Sound Poetry reaches a new level with “La Digestion”: articulated sound no longer has any privilege over the sonic possibilities of the whole body. The tongue merges with the mouth, the larynx merges with the lungs, the organs begin to resonate/resound, a whole new sound universe materializes: puffs, salivation, swallowing, the breath that merges with the guttural sounds, the lips become one with teeth. And the stomach, which in, in this sense, the most extreme place of this exploration of the word made body, rises to a cursed temple of poetry: the place of introjection, the root of the mouth, the dark background of the word and the breath.  Here, in “La Digestion,” it is literally a matter of reversing the process of phonation, swallowing, devouring the word and with it the meaning, engulfing meanings and signifiers, only to make them re-emerge from the receptacle into which they were disposed, accompanied now by all the residues, the rubbish, the noises, that have gathered there.

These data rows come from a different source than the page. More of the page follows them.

(* ===== verification/ReportsProps.v ===== *)
(** The properties of the reports and of the user's registry: what a subscriber
    makes of the events as the program builds them, that subscriptions do not
    disturb each other, and what a worker finds of the handlers it was given. *)
From S2P Require Import Prelude Cron Redis Client Kafka Protocol Fairness Frame Ledger LedgerRefine Control Enqueue Job Gates Tenants Sql DaemonConfig DaemonConfigProps Instrument Boot BootProps Alerts Metrics Handlers.

(** ** Subscriptions *)

Section subscriptions.
Context {A : Type}.
Implicit Types (b : bus A) (f : handlerFunc A).

(** What a process does with the bus; a removal names the subscription it is of. *)
Inductive bus_step : bus A -> bus A -> Prop :=
  | step_set b fn : bus_step b (SetHandler b fn)
  | step_add b fn : bus_step b (AddHandler b fn).1
  | step_remove b id removed : bus_step b (remove_handler b id removed).1.

Definition fresh_ids b : Prop := forall id, is_Some (handlers b !! id) -> id <= nextID b.

Lemma fresh_ids_step b b' : bus_step b b' -> fresh_ids b -> fresh_ids b' /\ nextID b <= nextID b'.
Proof.
  intros [b0 fn|b0 fn|b0 id removed] Hb.
  - destruct fn as [f|]; cbn; (split; [|lia]); intros i [x Hx]; cbn in *; [|done].
    apply lookup_singleton_Some in Hx as [<- _]. lia.
  - destruct fn as [f|]; cbn; (split; [|lia]); [|done]. intros i Hi. cbn in *. apply lookup_insert_is_Some in Hi as [<-|[_ Hi]]; [lia|].
    specialize (Hb i Hi). lia.
  - destruct id as [id|]; [|done]. destruct removed; [done|]. split; [|cbn; lia]. intros i Hi. cbn in *.
    apply lookup_delete_is_Some in Hi as [_ Hi]. by apply Hb.
Qed.

(** However the bus came about, a subscription gets a number no present subscriber
    has, so it replaces none, and taking it back leaves the others as they were. *)
Theorem subscription_apart b0 b f : fresh_ids b0 -> rtc bus_step b0 b ->
  exists id, (AddHandler b (Some f)).2 = Some id /\ handlers b !! id = None
    /\ handlers (AddHandler b (Some f)).1 !! id = Some f
    /\ (forall other, other <> id -> handlers (AddHandler b (Some f)).1 !! other = handlers b !! other)
    /\ handlers (remove_handler (AddHandler b (Some f)).1 (Some id) false).1 = handlers b.
Proof.
  intros H0 Hr. assert (fresh_ids b) as Hb.
  { clear f. induction Hr as [x|x y z Hs _ IH]; [done|]. apply IH. by eapply fresh_ids_step. }
  exists (nextID b + 1). assert (handlers b !! (nextID b + 1) = None) as Hn.
  { apply eq_None_not_Some. intros Hi. specialize (Hb _ Hi). lia. }
  repeat split; cbn; [done|by rewrite lookup_insert_eq| |by apply delete_insert_id].
  intros other Hne. by rewrite lookup_insert_ne.
Qed.

(** A subscriber that panics costs the others nothing: what an event does is the
    effect of all subscribers, one after the other. *)
Theorem Emit_reaches_all b e a f (id : Z) : handlers b !! id = Some f ->
  exists before after, (map_to_list (handlers b)).*2 = before ++ f :: after
    /\ Emit b e a = foldl (fun a fn => invoke fn e a) (f e (foldl (fun a fn => invoke fn e a) a before)).1 after.
Proof.
  intros Hf. apply elem_of_map_to_list in Hf. apply (list_elem_of_fmap_2 snd) in Hf. cbn in Hf.
  apply list_elem_of_split in Hf as (before & after & E). exists before, after. split; [done|].
  unfold Emit. by rewrite E, foldl_app.
Qed.
End subscriptions.

(** ** What subscribers make of the events *)

Section meaning.
Context `{Json} `{TimeText} `{NumText}.

Lemma JobPayload_own (jobID batchID workerClass key : string) (extra : object) : extra !! key = None ->
  JobPayload jobID batchID workerClass extra !! key
  = (obj [("job_id", JStr jobID); ("batch_id", JStr batchID); ("worker_class", JStr workerClass)] : object) !! key.
Proof. intros E. unfold JobPayload. rewrite lookup_union, E. by rewrite (left_id_L None (∪)). Qed.

(** The name a job is counted under. *)
Definition reported_type (job : JobMessage) : string :=
  if String.eqb (J_JobType job) "" then J_WorkerClass job else J_JobType job.

Lemma jobTypeField_payload (job : JobMessage) (extra : object) : extra !! "job_type" = None -> extra !! "worker_class" = None ->
  Perf.jobTypeField (jobInstrumentPayload job extra) = reported_type job.
Proof.
  intros Et Ew. unfold Perf.jobTypeField, jobInstrumentPayload, reported_type, str_field.
  destruct (String.eqb_spec (deref (J_TenantID job)) "") as [_|_].
  all: destruct (String.eqb (J_JobType job) "") eqn:Ej.
  all: simplify_map_eq; rewrite ?JobPayload_own by done; simpl; by rewrite ?Ej.
Qed.

(** A finished, retried or failed job, reported as the processor reports it, is
    counted once, in the bucket of its outcome, under its type or else its class. *)
Theorem job_reports_counted (w : Perf.Writer) (now : Z) (draw : Q) (job : JobMessage) (ms : Q) (n : Z) (topic class msg : string) :
  Perf.sampled w draw = true ->
  let counted e status := Perf.Handle w now draw (em_event e) (em_payload e) = Perf.Record_ w now status (reported_type job) 1 in
  counted (emitJobProcessed job ms) "processed" /\ counted (emitJobRetried job n topic) "retried"
  /\ counted (emitJobFailed job n class msg) "failed".
Proof.
  intros Hs counted. subst counted. unfold Perf.Handle. rewrite Hs. cbn -[jobInstrumentPayload].
  by repeat split; rewrite jobTypeField_payload.
Qed.

(** The sweep of the working set is counted by the number it took back. *)
Theorem sweep_report_counted (w : Perf.Writer) (now : Z) (draw : Q) (checked reclaimed failed skipped duration : Z) :
  Perf.sampled w draw = true -> 0 < reclaimed ->
  let e := WorksetReclaimed checked reclaimed failed skipped duration in
  Perf.Handle w now draw (em_event e) (em_payload e) = Perf.Record_ w now "reclaimed" "" reclaimed.
Proof.
  intros Hs Hr e. subst e. unfold Perf.Handle. rewrite Hs. cbn -[obj].
  assert (Perf.intField (obj [("checked", JNum (inject_Z checked)); ("reclaimed", JNum (inject_Z reclaimed));
    ("failed", JNum (inject_Z failed)); ("skipped", JNum (inject_Z skipped)); ("duration", JNum (duration # 1000000000))]) "reclaimed" = reclaimed) as ->.
  { unfold Perf.intField. cbn. apply Z.quot_1_r. }
  by apply Z.ltb_lt in Hr as ->.
Qed.

(** The alerts count the dead letters and mark the schedules that are late, by
    whole seconds, from the events as the program builds them. *)
Theorem alert_hook_hears (jobID batchID dltType sourceTopic schedule jobType : string) (stale threshold : Q) (now : Z) :
  let hear e := instrument_hook (em_event e) (em_payload e) now in
  hear (DLTPublished jobID batchID dltType sourceTopic) = IncrDLT now
  /\ (schedule <> "" -> hear (CronStale schedule jobType stale threshold) = MarkCronStale schedule jobType (truncate stale) now).
Proof.
  split; [done|]. intros Hs. unfold instrument_hook, CronStale, str_field. simpl. simplify_map_eq. apply String.eqb_neq in Hs. rewrite Hs. done.
Qed.
End meaning.

(** ** The registry *)

(** A program's registrations, in order. *)
Fixpoint register_all (l : list (string * HandlerFunc)) (r : registry) : outcome registry :=
  match l with
  | [] => Done r
  | (t, fn) :: l => match Register r t fn with Done r => register_all l r | Panic => Panic end
  end.

(** Registrations go through exactly when no name comes twice, and then each name
    finds its own handler and every other name what it found before. *)
Lemma register_all_spec (l : list (string * HandlerFunc)) (r : registry) :
  match register_all l r with
  | Done r' => NoDup l.*1 /\ (forall t, t ∈ l.*1 -> Lookup r t = None) /\ rg_exhausted r' = rg_exhausted r
      /\ (forall t fn, (t, fn) ∈ l -> Lookup r' t = Some fn) /\ (forall t, t ∉ l.*1 -> Lookup r' t = Lookup r t)
  | Panic => ~ NoDup l.*1 \/ exists t, t ∈ l.*1 /\ is_Some (Lookup r t)
  end.
Proof.
  revert r. induction l as [|[t fn] l IH]; intros r; cbn -[Lookup].
  { split; [apply NoDup_nil_2|]. split; [set_solver|]. split; [done|]. split; [set_solver|done]. }
  unfold Register. destruct (rg_handlers r !! t) eqn:E.
  { right. exists t. split; [set_solver|]. unfold Lookup. by rewrite E. }
  specialize (IH (mkRegistry (<[t := fn]> (rg_handlers r)) (rg_exhausted r))). destruct (register_all l _) as [r'|] eqn:Er.
  - destruct IH as (Hnd & Hnew & Hex & Hown & Hother). cbn in Hex. unfold Lookup in *; cbn in *.
    assert (t ∉ l.*1) as Ht. { intros Hin. apply Hnew in Hin. by rewrite lookup_insert_eq in Hin. }
    split; [by constructor|]. split; [|split; [done|split]].
    + intros u [->|Hu]%elem_of_cons; [done|]. pose proof (Hnew u Hu) as Hx. apply lookup_insert_None in Hx as [Hx _]. exact Hx.
    + intros u g [[= -> ->]|Hu]%elem_of_cons; [|by apply Hown]. rewrite Hother by done. apply lookup_insert_eq.
    + intros u Hu. apply not_elem_of_cons in Hu as [Hne Hu]. rewrite Hother by done. by apply lookup_insert_ne.
  - destruct IH as [Hnd|(u & Hu & Hs)].
    + left. by intros [_ Hn]%NoDup_cons.
    + unfold Lookup in Hs; cbn in Hs. apply lookup_insert_is_Some in Hs as [->|[_ Hs]].
      * left. by intros [Hn _]%NoDup_cons.
      * right. exists u. split; [set_solver|done].
Qed.

(** From an empty registry: registering panics exactly on a repeated name. *)
Theorem register_all_distinct (l : list (string * HandlerFunc)) (r : registry) :
  (exists r', register_all l (Reset r) = Done r') <-> NoDup l.*1.
Proof.
  pose proof (register_all_spec l (Reset r)) as Hs. destruct (register_all l (Reset r)) as [r'|].
  - destruct Hs as [Hnd _]. split; [done|]. by exists r'.
  - split; [by intros []|]. intros Hnd. destruct Hs as [|(t & _ & [x Hx])]; [done|]. by cbn in Hx.
Qed.

(** A worker that boots on a registry finds, for every Go handler its manifest
    names, the function that was registered under it. *)
Theorem booted_handlers_found (cfg : Daemon) (m : Manifest) (read : string -> file_read) (r : registry) (h : Hooks) (p : worker_plan) :
  plan_worker cfg m (fun t => bool_decide (is_Some (Lookup r t))) read = inr p ->
  forall e, e ∈ m -> runtime_of e.2 = RuntimeGo -> is_Some (hk_Lookup (registry_hooks r h) e.1).
Proof.
  intros Hp e He Hr. apply plan_worker_inv in Hp as (reg & Hv & _). apply Validate_none in Hv as [_ Hv].
  specialize (Hv e He Hr). cbn beta in Hv. by apply bool_decide_eq_true in Hv.
Qed.

(** ** The failure table *)

(** A recorded failure is there until it is cleared, and neither touches the row
    of another job; without a batch or a job nothing is kept. *)
Theorem failure_recorded_and_cleared (now : Z) (e : FailureEntry) (next : string) (t : failures) :
  fe_BatchID e <> "" -> fe_JobID e <> "" ->
  let t1 := (RecordFailure SqlFine now e next t).1 in
  let t2 := (ClearFailure SqlFine (fe_BatchID e) (fe_JobID e) t1).1 in
  (exists row, t1 !! (fe_BatchID e, fe_JobID e) = Some row /\ fl_error_message row = fe_ErrorMessage e
     /\ fl_attempt row = fe_Attempt e /\ fl_status row <> "" /\ fl_failed_at row = now)
  /\ t2 !! (fe_BatchID e, fe_JobID e) = None
  /\ forall k, k <> (fe_BatchID e, fe_JobID e) -> t1 !! k = t !! k /\ t2 !! k = t !! k.
Proof.
  intros Hb Hj t1 t2. subst t2 t1. apply String.eqb_neq in Hb, Hj. unfold RecordFailure, ClearFailure. rewrite Hb, Hj. cbn.
  split; [|split].
  - eexists. split; [apply lookup_insert_eq|]. cbn. split_and!; try done. unfold or_text.
    by destruct (String.eqb_spec (fe_Status e) "").
  - apply lookup_delete_eq.
  - intros k Hk. split; [|etrans; [by apply lookup_delete_ne|]]; by apply lookup_insert_ne.
Qed.

(** A statement whose answer is lost may be sent again: the table ends as if it had
    been answered, up to the time it was recorded at. *)
Theorem failure_retry_idempotent (now : Z) (e : FailureEntry) (next : string) (t : failures) :
  (RecordFailure SqlFine now e next (RecordFailure SqlLost now e next t).1).1 = (RecordFailure SqlFine now e next t).1.
Proof. unfold RecordFailure. destruct (_ || _); [done|]. cbn. apply insert_insert_eq. Qed.

(** ** Connection strings *)

Lemma before_scheme_prefix (s scheme : string) : before_scheme s = Some scheme -> exists rest, s = scheme +:+ "://" +:+ rest.
Proof.
  revert scheme. induction s as [|c s IH]; intros scheme; [done|]. cbn [before_scheme].
  destruct (String.prefix "://" (String c s)) eqn:Ep.
  - intros [= <-]. apply prefix_exact in Ep as [rest ->]. by exists rest.
  - intros (x & E & ->)%fmap_Some. apply IH in E as [rest ->]. by exists rest.
Qed.

(** A connection string that is no MySQL URL reaches the driver as it was written,
    without the blanks around it, however URLs are read or driver strings written. *)
Theorem Normalize_native (parse_url : string -> result mysql_url) (FormatDSN : driver_config -> string) (conn : string) :
  (forall scheme rest, TrimSpace conn = scheme +:+ "://" +:+ rest -> urlSchemes (ToLower scheme) = false) ->
  Normalize parse_url FormatDSN conn = Ok (TrimSpace conn).
Proof.
  intros Hn. unfold Normalize. destruct (String.eqb_spec (TrimSpace conn) "") as [->|_]; [done|].
  destruct (before_scheme (TrimSpace conn)) as [scheme|] eqn:E; [|done]. apply before_scheme_prefix in E as [rest E].
  by rewrite (Hn scheme rest E).
Qed.
(* ===== verification/Process.v ===== *)
(** Small parts of a process: the sample of its memory and processor time
    (pkg/liveness/process_stats.go), the choice of a record's partition and the
    producer's options (pkg/kafkaclient), the probe of pkg/health, and the
    cancellation of a poll (pkg/daemon/poll_abort.go).

    The files of the operating system and the output of ps are arguments, as is
    the partitioner of franz-go. *)
From S2P Require Import Prelude Cron Redis Client Kafka Protocol Fairness Control Enqueue Job DaemonConfig.

(** ** The sample of the process *)

Definition defaultStatsInterval : Z := sec 15.

(** [sm_lastWall]: none before the first reading. *)
Record processSampler := mkSampler {
  sm_interval : Z; sm_cache : option object; sm_sampled : Z; sm_lastWall : option Z; sm_lastCPU : Z
}.

Definition newProcessSampler (interval : Z) : processSampler :=
  mkSampler (or_default interval defaultStatsInterval) None 0 None 0.

(** The share of a processor since the last reading, in percent. *)
Definition readCPUPercent (s : processSampler) (now : Z) (cpu : option Z) : processSampler * option Q :=
  match cpu with
  | None => (s, None)
  | Some cpu =>
      (mkSampler (sm_interval s) (sm_cache s) (sm_sampled s) (Some now) cpu,
       match sm_lastWall s with
       | None => None
       | Some prev =>
           if now - prev <=? 0 then None
           else if cpu - sm_lastCPU s <? 0 then None
           else Some (inject_Z (cpu - sm_lastCPU s) / inject_Z (now - prev) * 100)%Q
       end)
  end.

(** One decimal place. *)
Definition one_decimal (q : Q) : Q := (inject_Z (truncate (q * 10 + (1 # 2))) / 10)%Q.

(** What a reading is made of. *)
Definition reading (rss : Z) (pct : option Q) : object :=
  let out : object := if 0 <? rss then {["rss_bytes" := JNum (inject_Z rss)]} else ∅ in
  match pct with Some q => <["cpu_pct" := JNum (one_decimal q)]> out | None => out end.

Definition sample (s : processSampler) (now rss : Z) (cpu : option Z) : processSampler * object :=
  let fresh :=
    let '(s', pct) := readCPUPercent s now cpu in
    (mkSampler (sm_interval s') (Some (reading rss pct)) now (sm_lastWall s') (sm_lastCPU s'), reading rss pct) in
  match sm_cache s with
  | Some cached => if now - sm_sampled s <? sm_interval s then (s, cached) else fresh
  | None => fresh
  end.

(** The text of /proc/self/status; 0 when it says nothing. *)
Definition readLinuxRSS (status : string) : Z :=
  match find (fun line => HasPrefix line "VmRSS:") (Split 10 status) with
  | None => 0
  | Some line => match Fields line with
                 | _ :: kb :: _ => match Atoi kb with Some kb => kb * 1024 | None => 0 end
                 | _ => 0
                 end
  end.

(** What ps prints. *)
Definition readDarwinRSS (out : result string) : Z :=
  match out with
  | Bad _ => 0
  | Ok out => match Atoi (TrimSpace out) with Some kb => if kb <=? 0 then 0 else kb * 1024 | None => 0 end
  end.

(** The text after the last closing parenthesis. *)
Fixpoint after_last_paren (s : string) : option string :=
  match s with
  | EmptyString => None
  | String c s => match after_last_paren s with
                  | Some r => Some r
                  | None => if is_char 41 c then Some s else None
                  end
  end.

(** The text of /proc/self/stat, in ticks of a hundredth of a second. *)
Definition readLinuxCPUTime (stat : string) : option Z :=
  match after_last_paren stat with
  | Some (String _ (String c rest)) =>
      let fields := Fields (String c rest) in
      match fields !! 11%nat, fields !! 12%nat with
      | Some u, Some s => match Atoi u, Atoi s with
                          | Some u, Some s => Some ((u + s) * 10000000)
                          | _, _ => None
                          end
      | _, _ => None
      end
  | _ => None
  end.

(** The times of ps: minutes and seconds, or hours too. *)
Definition parsePSTime `{NumText} (s : string) : result Z :=
  let time h m sec := Ok (truncate ((inject_Z (h * 3600 + m * 60) + sec) * 1000000000)%Q) in
  let bad := "invalid syntax" in
  match Split 58 s with
  | [m; sec] => match Atoi m with
                | None => Bad bad
                | Some m => match parse_float sec with Bad e => Bad e | Ok sec => time 0 m sec end
                end
  | [h; m; sec] => match Atoi h, Atoi m with
                   | Some h, Some m => match parse_float sec with Bad e => Bad e | Ok sec => time h m sec end
                   | _, _ => Bad bad
                   end
  | _ => Bad ("bad time " +:+ s)
  end.

(** ** The producer *)

Inductive Acks := AllISRAcks | LeaderAck | NoAck.

Definition RequiredAcksFromConfig (v : string) : Acks * error :=
  let s := ToLower (TrimSpace v) in
  if String.eqb s "" || String.eqb s "all_isr" || String.eqb s "all" || String.eqb s "all_isr_acks" then (AllISRAcks, None)
  else if String.eqb s "leader" || String.eqb s "leader_ack" then (LeaderAck, None)
  else (NoAck, Some ("unsupported producer_required_acks " +:+ v +:+ " (use all_isr or leader)")).

(** A record as the partitioner sees it; a negative partition asks for its key's. *)
Record record := mkRecord { rc_Key : string; rc_Partition : Z }.

(** The record of ProducePartition. *)
Definition partition_record (key : string) (partition : Z) : record :=
  mkRecord key (if 0 <=? partition then partition else -1).

Section partitioner.
Context (fallback : record -> Z -> Z) (consistent : record -> bool).

Definition RequiresConsistency (r : record) : bool := (0 <=? rc_Partition r) || consistent r.
Definition Partition (r : record) (n : Z) : Z :=
  if (0 <=? rc_Partition r) && (rc_Partition r <? n) then rc_Partition r else fallback r n.
End partitioner.

(** ** The probe *)

(** [checked]: what the checker says, if there is one. *)
Definition handleProbe (process : string) (checked : option (bool * string)) : Z * object :=
  let '(ok, detail) := default (true, "") checked in
  (if ok then 200 else 503,
   <["ok" := JBool ok]> (<["process" := JStr process]> (<["detail" := JStr detail]> ∅))).

(** ** The cancellation of a poll *)

(** Contexts are numbers; [pa_cancel] is that of the poll under way. *)
Record pollAbortController := mkAbort { pa_cancel : option nat; pa_cancelled : gset nat }.

Definition begin_poll (a : pollAbortController) (ctx : nat) : pollAbortController := mkAbort (Some ctx) (pa_cancelled a).
Definition end_poll (a : pollAbortController) (ctx : nat) : pollAbortController := mkAbort None ({[ctx]} ∪ pa_cancelled a).
Definition trigger (a : pollAbortController) : pollAbortController :=
  match pa_cancel a with None => a | Some ctx => mkAbort (pa_cancel a) ({[ctx]} ∪ pa_cancelled a) end.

It is these residues that constitute meaning, what the word is not capable of bringing, but rather intentionally wants to remove as a danger. But that is where real life lies, the chaotic and therefore revolutionary charge of life, which is as such dangerous for life itself. Poetry has always been intrinsically linked to writing, even where the most avant-garde experiments (Dadaism, Futurism) have searched for the “sonority” of the word, because even in those cases the reference horizon was nothing other than the word. But where there is writing there is no voice and there is no body, there is no sound, but only the representation of it, notation.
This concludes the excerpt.